So just who do we think qualifies for any COVID-19 vaccine?

Steven Schwartz

09 July 2020 | THE AUSTRALIAN

How should we allocate scarce medical resources?

In Rob Roy’s Grave, poet William Words­worth summarises the ancient rule governing the sharing of ­society’s scarce resources. It’s a simple plan: “They should take, who have the power. And they should keep, who can.”

To prove this rule is still in ­operation, the US government’s acquisition of almost the entire production line of remdesivir for the next three months is a perfect case in point. The antiviral drug developed by research-based biopharmaceutical company ­Gilead Sciences is one of the few treatments available for COVID-19. The US government is willing to pay Gilead a high price to ensure a supply for its citizens.

Gilead has licensed pharmaceutical companies in Third World countries to manufacture and sell remdesivir at a lower price. But there is a catch. To maximise its profits, Gilead permits these companies to sell the drug only in developing countries. Rich countries, such as Australia, will have to pay the full price when remdesivir becomes available in October.

At present, Australia has a strategic reserve of remdesivir, which the federal government says is ­sufficient to meet the present ­demand. The reserve is reassuring — for now — but COVID-19 cases are surging again in Victoria and this could spread nationwide.

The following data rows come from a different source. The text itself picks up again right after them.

(** ** The limits of the rollback *)

(** A step without an inverse: the abort reports ROLLED_BACK, the credit stays. *)
Definition irreversible : X := (step0 "s1" "credit" [("n", PInt 5)] None start).2.
Lemma irreversible_steps_kept_witness : world (abort0 "stop" irreversible).2 = 105%Z.
Proof.
  destruct (abort0 "stop" irreversible) as [[o|e] x] eqn:E; [|vm_compute in E; discriminate E].
  apply (@irreversible_steps_kept Z (list WALEntry) hash0 mem_ops mem_spec clock0 txn_hash0 repr0
    irreversible x "stop" o I).
  - reflexivity.
  - reflexivity.
  - repeat constructor.
  - exact E.
Defined.

(** Two steps under one id: the arguments of the first are overwritten, and both
    are undone with those of the second. *)
Example duplicate_step_id_wrong_undo :
  let x := (run_steps0 [req "s" 5; req "s" 7] start).2 in
  world x = 112%Z
  /\ world (abort0 "stop" x).2 = 98%Z /\ t_state (txn (abort0 "stop" x).2) = ROLLED_BACK.
Proof. vm_compute. by repeat split. Qed.

(** A reason of more than 1000 characters: the world is restored, and the abort raises. *)
Example long_reason_raises :
  let reason := String.concat "" (replicate 1001 "x") in
  let x := (run_steps0 reqs start).2 in
  (abort0 reason x).1 = Err ValidationError /\ world (abort0 reason x).2 = 100%Z.
Proof. vm_compute. by split. Qed.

What happens if the need for remdesivir exceeds the supply? How will we decide who should receive the drug and who should be left to cope without it?

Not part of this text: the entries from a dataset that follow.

(* ===== verification/PyBytes.v ===== *)
(** * Python [str] as code points, and [bytes]

    The interchange modules handle text with characters outside Latin-1 (the
    em dash of a signature line), so a [str] is here the list of its code
    points.  [bytes] is a list of [Byte.byte].  Modelled: [bytes.hex],
    [bytes.fromhex] (both cases, ASCII whitespace between the pairs),
    [int.to_bytes]/[int.from_bytes] in big-endian order, slices. *)
From Stdlib Require Import Init.Byte.
From S2P Require Import Prelude.
Open Scope N_scope.

Abbreviation byte := Init.Byte.byte.
Abbreviation bytes := (list byte).
Abbreviation ustr := (list N).

#[export] Instance byte_eq_decision : EqDecision byte := Byte.byte_eq_dec.

(** The code points of a literal. *)
Fixpoint u (s : string) : ustr :=
  match s with
  | EmptyString => []
  | String c s => N_of_ascii c :: u s
  end.

Definition byte_of (n : N) : byte :=
  match Byte.of_N (n mod 256) with Some b => b | None => x00 end.

Definition hexdigit (n : N) : N := if n <? 10 then 48 + n else 87 + n.

Definition hexval (c : N) : option N :=
  if (48 <=? c) && (c <=? 57) then Some (c - 48)
  else if (97 <=? c) && (c <=? 102) then Some (c - 87)
  else if (65 <=? c) && (c <=? 70) then Some (c - 55)
  else None.

(** [b.hex()] *)
Definition hex (b : bytes) : ustr :=
  b ≫= fun x => [hexdigit (Byte.to_N x / 16); hexdigit (Byte.to_N x mod 16)].

(** ASCII whitespace, which [bytes.fromhex] skips between two bytes. *)
Definition py_isspace (c : N) : bool := ((9 <=? c) && (c <=? 13)) || (c =? 32).

(** [bytes.fromhex(s)]; [None] is the [ValueError]. *)
Fixpoint fromhex (s : ustr) : option bytes :=
  match s with
  | [] => Some []
  | c :: r =>
      if py_isspace c then fromhex r
      else match hexval c, r with
           | Some hi, d :: r' =>
               match hexval d with
               | Some lo => cons (byte_of (16 * hi + lo)) <$> fromhex r'
               | None => None
               end
           | _, _ => None
           end
  end.

(** [int.from_bytes(b, "big")] and [n.to_bytes(len, "big")] *)
Definition from_be (b : bytes) : N := fold_left (fun a x => 256 * a + Byte.to_N x) b 0.
Fixpoint to_be (len : nat) (n : N) : bytes :=
  match len with
  | O => []
  | S len => to_be len (n / 256) ++ [byte_of n]
  end.

(** ** Lemmas *)

Lemma to_N_lt b : Byte.to_N b < 256.
Proof. pose proof (Byte.to_N_bounded b). lia. Qed.

Lemma byte_of_to_N b : byte_of (Byte.to_N b) = b.
Proof.
  unfold byte_of. rewrite N.mod_small by apply to_N_lt. by rewrite Byte.of_to_N.
Qed.

Lemma to_N_byte_of n : Byte.to_N (byte_of n) = n mod 256.
Proof.
  unfold byte_of. destruct (Byte.of_N (n mod 256)) as [b|] eqn:E.
  - by apply Byte.to_of_N.
  - apply Byte.of_N_None_iff in E. pose proof (N.mod_lt n 256). lia.
Qed.

Lemma to_N_inj a b : Byte.to_N a = Byte.to_N b -> a = b.
Proof. intros H. rewrite <- (byte_of_to_N a), <- (byte_of_to_N b). by rewrite H. Qed.

Lemma hex_cons x b :
  hex (x :: b) = [hexdigit (Byte.to_N x / 16); hexdigit (Byte.to_N x mod 16)] ++ hex b.
Proof. reflexivity. Qed.

Lemma fromhex_byte x r :
  fromhex (hexdigit (Byte.to_N x / 16) :: hexdigit (Byte.to_N x mod 16) :: r) = cons x <$> fromhex r.
Proof. destruct x; reflexivity. Qed.

Lemma fromhex_hex b : fromhex (hex b) = Some b.
Proof.
  induction b as [|x b IH]; [done|].
  rewrite hex_cons. cbn [app]. by rewrite fromhex_byte, IH.
Qed.

Lemma length_hex b : length (hex b) = (2 * length b)%nat.
Proof. induction b as [|x b IH]; [done|]. rewrite hex_cons, length_app, IH. simpl. lia. Qed.

Lemma hex_inj a b : hex a = hex b -> a = b.
Proof. intros H. apply (f_equal fromhex) in H. rewrite !fromhex_hex in H. congruence. Qed.

Lemma length_to_be len n : length (to_be len n) = len.
Proof. revert n. induction len as [|len IH]; intros n; [done|]. simpl. rewrite length_app, IH. simpl. lia. Qed.

Lemma from_be_app a x : from_be (a ++ [x]) = 256 * from_be a + Byte.to_N x.
Proof. unfold from_be. by rewrite fold_left_app. Qed.

Lemma from_to_be len n : n < 256 ^ N.of_nat len -> from_be (to_be len n) = n.
Proof.
  revert n. induction len as [|len IH]; intros n Hn; [cbn [N.of_nat] in Hn; rewrite N.pow_0_r in Hn; apply N.lt_1_r in Hn; by subst|].
  cbn [to_be]. rewrite from_be_app, to_N_byte_of, IH.
  - symmetry. apply N.div_mod. lia.
  - rewrite Nat2N.inj_succ, N.pow_succ_r' in Hn. by apply N.Div0.div_lt_upper_bound.
Qed.

(** * SHA-256

    [hashlib.sha256(m).digest()] as FIPS 180-4 defines it, on 32-bit words
    held as [N] with the wrap-around written out.  [Sha] is the interface the
    Merkle log is verified against: a digest of 32 bytes; [sha256_fips] is the
    standard's function as an instance of it. *)
Open Scope N_scope.

(** What the log relies on of a hash function. *)
Class Sha := {
  sha256 : bytes -> bytes;
  sha256_length : forall m, length (sha256 m) = 32%nat
}.

Definition wrap32 (x : N) : N := x mod 4294967296.
Definition add32 (x y : N) : N := wrap32 (x + y).
Definition rotr (k x : N) : N := N.lor (N.shiftr x k) (wrap32 (N.shiftl x (32 - k))).
Definition not32 (x : N) : N := N.lxor x 4294967295.

Definition Ch (x y z : N) : N := N.lxor (N.land x y) (N.land (not32 x) z).
Definition Maj (x y z : N) : N := N.lxor (N.land x y) (N.lxor (N.land x z) (N.land y z)).
Definition Sigma0 (x : N) : N := N.lxor (rotr 2 x) (N.lxor (rotr 13 x) (rotr 22 x)).
Definition Sigma1 (x : N) : N := N.lxor (rotr 6 x) (N.lxor (rotr 11 x) (rotr 25 x)).
Definition sigma0 (x : N) : N := N.lxor (rotr 7 x) (N.lxor (rotr 18 x) (N.shiftr x 3)).
Definition sigma1 (x : N) : N := N.lxor (rotr 17 x) (N.lxor (rotr 19 x) (N.shiftr x 10)).

(** The constants, as the standard obtains them: the first 32 bits of the
    fractional parts of the cube roots of the first 64 primes, and of the square
    roots of the first eight. *)
Definition is_prime (n : N) : bool :=
  forallb (fun d => negb (n mod N.of_nat d =? 0)) (seq 2 (N.to_nat (N.sqrt n) - 1)).
Definition primes : list N := Eval vm_compute in List.filter is_prime (N.of_nat <$> seq 2 310).

(** The largest [r] below [2 ^ bits] with [r * r * r <= n], bit by bit. *)
Fixpoint cube_root (bits : nat) (r n : N) : N :=
  match bits with
  | O => r
  | S bits =>
      let r' := r + 2 ^ N.of_nat bits in
      cube_root bits (if r' * r' * r' <=? n then r' else r) n
  end.

Definition K : list N :=
  Eval vm_compute in (fun p => wrap32 (cube_root 35 0 (p * 2 ^ 96))) <$> primes.

Record state := State { sa : N; sb : N; sc : N; sd : N; se : N; sf : N; sg : N; sh : N }.

Definition H0 : state :=
  Eval vm_compute in
    match (fun p => wrap32 (N.sqrt (p * 2 ^ 64))) <$> take 8 primes with
    | [a; b; c; d; e; f; g; h] => State a b c d e f g h
    | _ => State 0 0 0 0 0 0 0 0
    end.

Example constants_count : length primes = 64%nat /\ length K = 64%nat.
Proof. vm_compute. done. Qed.

(** The message is padded with a one bit, zeroes and its length in bits. *)
Definition pad (m : bytes) : bytes :=
  let l := N.of_nat (length m) in
  m ++ x80 :: replicate (N.to_nat ((119 - l mod 64) mod 64)) x00 ++ to_be 8 (8 * l).

Fixpoint words (b : bytes) : list N :=
  match b with
  | x :: y :: z :: w :: r => from_be [x; y; z; w] :: words r
  | _ => []
  end.

(** The message schedule, as a window of the last sixteen words: each round
    uses the head and appends the word the window determines. *)
Definition next_word (w : list N) : N :=
  add32 (add32 (sigma1 (nth 14 w 0)) (nth 9 w 0)) (add32 (sigma0 (nth 1 w 0)) (nth 0 w 0)).

Definition round (k w : N) (s : state) : state :=
  let t1 := add32 (add32 (sh s) (Sigma1 (se s))) (add32 (Ch (se s) (sf s) (sg s)) (add32 k w)) in
  let t2 := add32 (Sigma0 (sa s)) (Maj (sa s) (sb s) (sc s)) in
  State (add32 t1 t2) (sa s) (sb s) (sc s) (add32 (sd s) t1) (se s) (sf s) (sg s).

Fixpoint rounds (ks : list N) (w : list N) (s : state) : state :=
  match ks with
  | [] => s
  | k :: ks => rounds ks (tail w ++ [next_word w]) (round k (nth 0 w 0) s)
  end.

Definition compress (h : state) (w : list N) : state :=
  let s := rounds K w h in
  State (add32 (sa h) (sa s)) (add32 (sb h) (sb s)) (add32 (sc h) (sc s)) (add32 (sd h) (sd s))
        (add32 (se h) (se s)) (add32 (sf h) (sf s)) (add32 (sg h) (sg s)) (add32 (sh h) (sh s)).

Fixpoint blocks (n : nat) (h : state) (w : list N) : state :=
  match n with
  | O => h
  | S n => blocks n (compress h (take 16 w)) (drop 16 w)
  end.

Definition output (s : state) : bytes :=
  to_be 4 (sa s) ++ to_be 4 (sb s) ++ to_be 4 (sc s) ++ to_be 4 (sd s)
  ++ to_be 4 (se s) ++ to_be 4 (sf s) ++ to_be 4 (sg s) ++ to_be 4 (sh s).

Definition digest (m : bytes) : bytes :=
  let w := words (pad m) in
  output (blocks (Nat.div (length w) 16) H0 w).

Lemma digest_length m : length (digest m) = 32%nat.
Proof. unfold digest, output. by rewrite !length_app, !length_to_be. Qed.

Definition sha256_fips : Sha := {| sha256 := digest; sha256_length := digest_length |}.

(** The standard's test vectors for the empty message and for a message of one
    and of two blocks. *)
Example digest_empty :
  hex (digest []) = u "e3b0c44298fc1c149afbf4c8996fb92427ae41e4649b934ca495991b7852b855".
Proof. vm_compute. reflexivity. Qed.
Example digest_abc :
  hex (digest [x61; x62; x63]) = u "ba7816bf8f01cfea414140de5dae2223b00361a396177a9cb410ff61f20015ad".
Proof. vm_compute. reflexivity. Qed.
Example digest_two_blocks :
  hex (digest (byte_of <$> u "abcdbcdecdefdefgefghfghighijhijkijkljklmklmnlmnomnopnopq"))
  = u "248d6a61d20638b8e5c026930c3e6039a33ce45964ff2167f6ecedd419db06c1".
Proof. vm_compute. reflexivity. Qed.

Similar questions will arise if scientists manage to create a vaccine that is effective in preventing COVID-19. Initially, at least, there will not be sufficient doses for everyone. Who will get it first?

Healthcare workers have a strong claim to be at the front of the queue; we need them to care for everyone else. We may also wish to prioritise older people, who are the most likely to die if ­infected. Assigning precedence to the elderly would save many lives, but the lives saved would be relatively short. Focusing our efforts on younger people could save fewer lives, but each saved life would last longer. It may be more humane and better for the economy to give young people a chance for a long working life than to protect the elderly who are mainly retired.

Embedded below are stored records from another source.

Lemma build_spec fuel l :
  (length l <= fuel)%nat -> l <> [] ->
  flatten (build fuel l) = l /\ balanced (build fuel l).
Proof.
  revert l. induction fuel as [|fuel IH]; intros l Hl Hne; [by destruct l; simpl in *; [|lia]|].
  destruct l as [|x [|y l]]; [done|done|]. set (d := x :: y :: l) in *.
  change (build (S fuel) d) with
    (let k := largest_power_of_two_below (len d) in
     Node (build fuel (upto k d)) (build fuel (from k d))). cbv zeta.
  destruct (largest_power_of_two_below_pow2 (len d)) as (e & -> & He); [unfold len, d; simpl; lia|].
  pose proof (pow2_pos e). pose proof (len_upto (pow2 e) d). pose proof (len_from (pow2 e) d).
  assert (forall a : list bytes, 0 < len a -> len a < len d ->
    flatten (build fuel a) = a /\ balanced (build fuel a)) as Hsub.
  { intros a Ha1 Ha2. apply IH; [unfold len in *; lia|]. by intros ->. }
  destruct (Hsub (upto (pow2 e) d)) as [F1 B1]; [lia..|].
  destruct (Hsub (from (pow2 e) d)) as [F2 B2]; [lia..|].
  cbn [flatten balanced]. rewrite F1, F2, <- !size_flatten, F1, F2.
  split; [apply take_drop|]. split; [exists e; lia|]. split; [lia|done].
Qed.

Lemma flatten_tree_of l : l <> [] -> flatten (tree_of l) = l.
Proof. intros. by apply build_spec. Qed.
Lemma balanced_tree_of l : l <> [] -> balanced (tree_of l).
Proof. intros. by apply build_spec. Qed.

(** Two balanced trees over the same leaves are the same tree. *)
Lemma node_split_sizes l r l' r' :
  balanced (Node l r) -> balanced (Node l' r') -> size (Node l r) = size (Node l' r') ->
  size l = size l' /\ size r = size r'.
Proof.
  intros ([e He] & Hr & _) ([e' He'] & Hr' & _) Hs. simpl in Hs.
  pose proof (size_pos r). pose proof (size_pos r').
  assert (pow2 e = pow2 e') by (apply (pow2_split_unique e e' (size r) (size r')); lia). lia.
Qed.

Lemma balanced_unique t t' :
  balanced t -> balanced t' -> flatten t = flatten t' -> t = t'.
Proof.
  revert t'. induction t as [x|l IHl r IHr]; intros t' B B' F.
  - destruct t' as [y|l' r']; [by simplify_eq/=|].
    apply (f_equal len) in F. rewrite !size_flatten in F. simpl in F.
    pose proof (size_pos l'). pose proof (size_pos r'). lia.
  - destruct t' as [y|l' r'].
    { apply (f_equal len) in F. rewrite !size_flatten in F. simpl in F.
      pose proof (size_pos l). pose proof (size_pos r). lia. }
    destruct (node_split_sizes l r l' r' B B') as [Hl _];
      [by apply (f_equal len) in F; rewrite !size_flatten in F|].
    destruct B as (_ & _ & Bl & Br), B' as (_ & _ & Bl' & Br').
    rewrite <- !size_flatten in Hl. unfold len in Hl. cbn [flatten] in F.
    apply app_inj_1 in F as [F1 F2]; [|lia].
    by rewrite (IHl l'), (IHr r').
Qed.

Age is not the only relevant criterion for deciding who receives priority. Some may argue that convicted criminals should be relegated to the back of the queue, along with substance abusers, tax cheats, and hypocritical anti-vaxxers who have a sudden change of heart.

Religious leaders — and they are not alone — are shocked by such callous calculations. They insist that all lives are equally valuable and everyone should have the same access to treatment.

Given that there may not be enough drugs or vaccine for everyone, equal opportunity would require a lottery to decide who gets priority. A lottery would treat everyone equally, but it could produce unacceptable outcomes. If we rely on the luck of the draw, we could wind up treating criminals while police remain vulnerable. Some health professionals would be denied care when we need them most.

It seems strange that a person’s contribution to the common good should play no role in deciding who winds up at the front of the COVID-19 treatment queue.

Thus far, our political leaders have made all the decisions about what to do in this pandemic. Not surprisingly, their choices have sometimes been political. For example, under lockdown, elective surgery became a scarce resource. At least one state leader suggested allocating access to elective surgery not according to how sick ­patients were but on whether they were “public” or “private”.

We should not leave the decision about who gets immunised entirely to our political leaders. Each state could wind up with a different allocation policy chosen to ensure that some favoured group of voters is kept happy.

Rather than engaging with the thorny issues of how to allocate drugs and vaccines, we may be tempted to leave it to doctors, but this could also lead to unacceptable outcomes. Doctors can tell us how people with different conditions will respond to treatment, but they have no unique insight into who should get cared for first.

Allocating health resources is not a technical issue; it is an ethical and moral problem. Its solution must reflect our values as a society.

During the pandemic so far, ­decisions have been made without public consultation because events have moved too rapidly for such discussions to take place. COVID-19 treatment and the hoped-for vaccine is different.

We know hard decisions may lie ahead. By harnessing the communications technology that we have learned to use in quarantine, we can encourage extensive deliberation.

Initiating such a debate need not be left to the government. Think tanks, civic organisations and educational institutions could take the lead. We must not delay.

The time to address the allocation of care is now — before shortages arrive and the pressure to act quickly will, once again, undermine rational planning.

Steven Schwartz is senior fellow at the Centre for Independent Studies, was the vice-chancellor of three universities and is a former executive dean of medicine.